LLVM Backend for Propeller 2

24

Comments

  • Speaking of which, are you sure you only want to allocate 16 GPRs? With how big the COG/LUT RAMs are, there's surely space for more (and from experience, 16 can get really cramped in some situations)
  • Yes Wuerfel_21, I would expect if the setq burst transfer method can be used to save/restore registers then increasing the register space should improve performance at only a minor expense of one clock per extra register needing to be saved or restored. The 16 regs with p2gcc is certainly far too cramped when some get used for parameter passing and local use etc, so something like at least 32 registers like the AVR uses could quite easily perform better. The P1 implementation where p2gcc came from originally had a big penalty to save/restore these registers, but the P2 should not have this with setq and the register count could increase.
  • rogloh wrote: »
    Yes Wuerfel_21, I would expect if the setq burst transfer method can be used to save/restore registers then increasing the register space should improve performance at only a minor expense of one clock per extra register needing to be saved or restored. The 16 regs with p2gcc is certainly far too cramped when some get used for parameter passing and local use etc, so something like at least 32 registers like the AVR uses could quite easily perform better. The P1 implementation where p2gcc came from originally had a big penalty to save/restore these registers, but the P2 should not have this with setq and the register count could increase.

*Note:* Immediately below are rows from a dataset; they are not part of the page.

(** ** The whole run *)

(** What [run] reads when nothing fails: the store opens on the surviving
    records, and the snapshot is the one in the directory. *)
Lemma inspect_store_log o journal file entries ds log torn snapshot :
  store_rep ds log torn -> ds_io ds = [] -> ds_open_tail_truncated ds = bool_decide (torn <> []) ->
  ds_snapshot ds = build_snapshot_blob <$> snapshot ->
  (forall p, snapshot = Some p -> blen p <= kMaxSnapshotPayload) ->
  exists c ds',
    let after := Entries (store_directory entries ds') in
    let report := mkJournalScanReport (N.of_nat (length log)) (blen (encode_log 1 log))
      (N.of_nat (length log)) 0 (bool_decide (torn <> [])) (blen (encode_log 1 log)) in
    inspect_store o journal file entries ds = mkInspected
      ([store_line o journal (bool_decide (torn <> []))] ++ snapshot_lines snapshot file ++
       mjoin (view_lines (io_dump o) <$> log_views 1 log) ++
       closing_lines o c report (bool_decide (is_Some snapshot)) (bool_decide (torn <> [])))
      0 after /\
    counted log (ce_by_type c) /\
    ds_journal ds' = (if io_verify o then encode_log 1 log ++ torn else encode_log 1 log).
Proof.
  intros Hrep Hio Htorn Hs Hb. unfold inspect_store.
  assert (exists r, read_snapshot ds = (ds, r) /\
    snapshot_present r = Some snapshot) as (r & -> & Hr).
  { destruct snapshot as [p|]; cbn in Hs.
    - exists (Ok p). split; [by apply read_snapshot_ok; auto | done].
    - exists (Err NotFound). split; [|done]. unfold read_snapshot.
      erewrite bind_run by reflexivity. by rewrite Hs. }
  cbv zeta. rewrite Hr, Htorn.
  set (head := _ ++ snapshot_lines snapshot file).
  destruct (census_of_log (io_dump o) 1 [] log (empty_census head)) as (c & Hv & Hl & Hc).
  { intros v n. cbn [ce_by_type empty_census]. rewrite lookup_empty. split; [done|]. intros (t & _ & -> & Hn). done. }
  { cbn [app]. pose proof (proj2 (rep_wf _ _ _ Hrep)). lia. }
  exists c. destruct (io_verify o); cbn [negb].
  - rewrite (replay_reads_log _ _ _ _ _ _ Hrep Hio Hv). exists ds. cbn [jr_tail_truncated].
    rewrite orb_diag, Hl. subst head. split; [by rewrite <- !app_assoc|].
    split; [done | by destruct Hrep].
  - destruct (replay_visits_log _ _ _ _ _ _ Hrep Hio Hv) as (ds' & -> & Hrep' & _).
    exists ds'. cbn [jr_tail_truncated]. rewrite orb_diag, Hl. subst head.
    split; [by rewrite <- !app_assoc|]. split; [done|].
    destruct Hrep' as [_ _ Hj _ _ _]. by rewrite Hj, app_nil_r.
Qed.
(** what a returning single-shot [fit] has computed and called *)
Lemma fit_inv clf X y X_test t t' clf' lt lv tp :
  fit clf X y X_test t = (t', Ok (clf', lt, lv, tp)) ->
  exists mask ytr e0 e1 ptr p loss,
    ctl_mask X = Ok mask /\
    mask_rows y (map negb mask) = Ok ytr /\
    est_fit clf (mask_table X (map negb mask)) ytr = Ok e0 /\
    est_predict_proba e0 (mask_table X (map negb mask)) = Ok (e1, ptr) /\
    log_loss (ravel ytr) (ravel (nan_to_num big ptr)) = Ok loss /\
    est_predict_proba e1 X_test = Ok (clf', p) /\
    lt = [loss] /\ lv = [loss] /\ tp = nan_to_num big p /\
    t' = t ++ [EvFit (mask_table X (map negb mask)) ytr;
               EvPredict (mask_table X (map negb mask));
               EvLogLoss (ravel ytr) (ravel (nan_to_num big ptr));
               EvPredict X_test].
Proof.
  unfold Train.fit, Train.call_fit, Train.call_predict_proba,
    Train.call_log_loss, bind, lift, emit, ret.
  destruct (ctl_mask X) as [mask|] eqn:Hm; [|discriminate].
  destruct (mask_rows y (map negb mask)) as [ytr|] eqn:Hmr; [|discriminate].
  destruct (est_fit _ _ ytr) as [e0|] eqn:Hfit; [|discriminate].
  destruct (est_predict_proba e0 _) as [[e1 ptr]|] eqn:Hp1; [|discriminate].
  destruct (log_loss (ravel ytr) _) as [a|] eqn:Hl1; [|discriminate].
  destruct (est_predict_proba e1 X_test) as [[e3' p]|] eqn:Hp3; [|discriminate].
  intros [= <- <- <- <- <-].
  exists mask, ytr, e0, e1, ptr, p, a.
  rewrite <- !app_assoc. cbn [app]. repeat split; assumption || reflexivity.
Qed.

    More registers is not always better. I experimented quite a lot with the number of registers for Catalina on the P1, expecting this would be true - but while 16 was too few, it turned out that 32 was too many - the overhead in both space and time of saving and loading them was actually detrimental to performance. I found 24 was the best compromise. Of course, this will vary from compiler to compiler.
  • roglohrogloh Posts: 2,678
    edited 2020-08-05 - 13:41:11
    RossH I would think that would be true if you always have to save/restore a fixed set of registers. If you only need to save the number of registers you actually have to clobber inside the function maybe this larger potential register count increase would become less detrimental, and code space is certainly not an issue with the setq transfer approach, as the instruction count doesn't vary with the number of regs transferred on the P2. It would do if you need to save/load registers sequentially however like the P1 did. It's an interesting problem to try to optimize.
  • @n_ermosh, I haven't tested it yet... but I was able to complete a build :)
    I've installed it locally and assembled an RPM which is now uploaded to https://david.zemon.name/downloads/LLVM-12.0.0git-Linux.rpm
    I tried building a .deb, but there is a CMake/CPack variable missing (CPACK_PACKAGE_CONTACT or CPACK_DEBIAN_PACKAGE_MAINTAINER), which stops the packaging process.
  • Regarding GP register count, changing it is extremely simple, maybe 5 lines of code in the compiler. This is what I love about LLVM and propeller together. LLVM is designed to be flexible to match the architecture, and our architecture is flexible as well, meaning with little effort we can do a lot. I picked 16 registers arbitrarily. Going to 32 only reduces the code space you have for cog-based code/programs, but doesn’t present any real complexity. Could even do 64 if desired. The prologue/epilogue inserter will only push/pop registers that get clobbered inside the function, as you said @rogloh.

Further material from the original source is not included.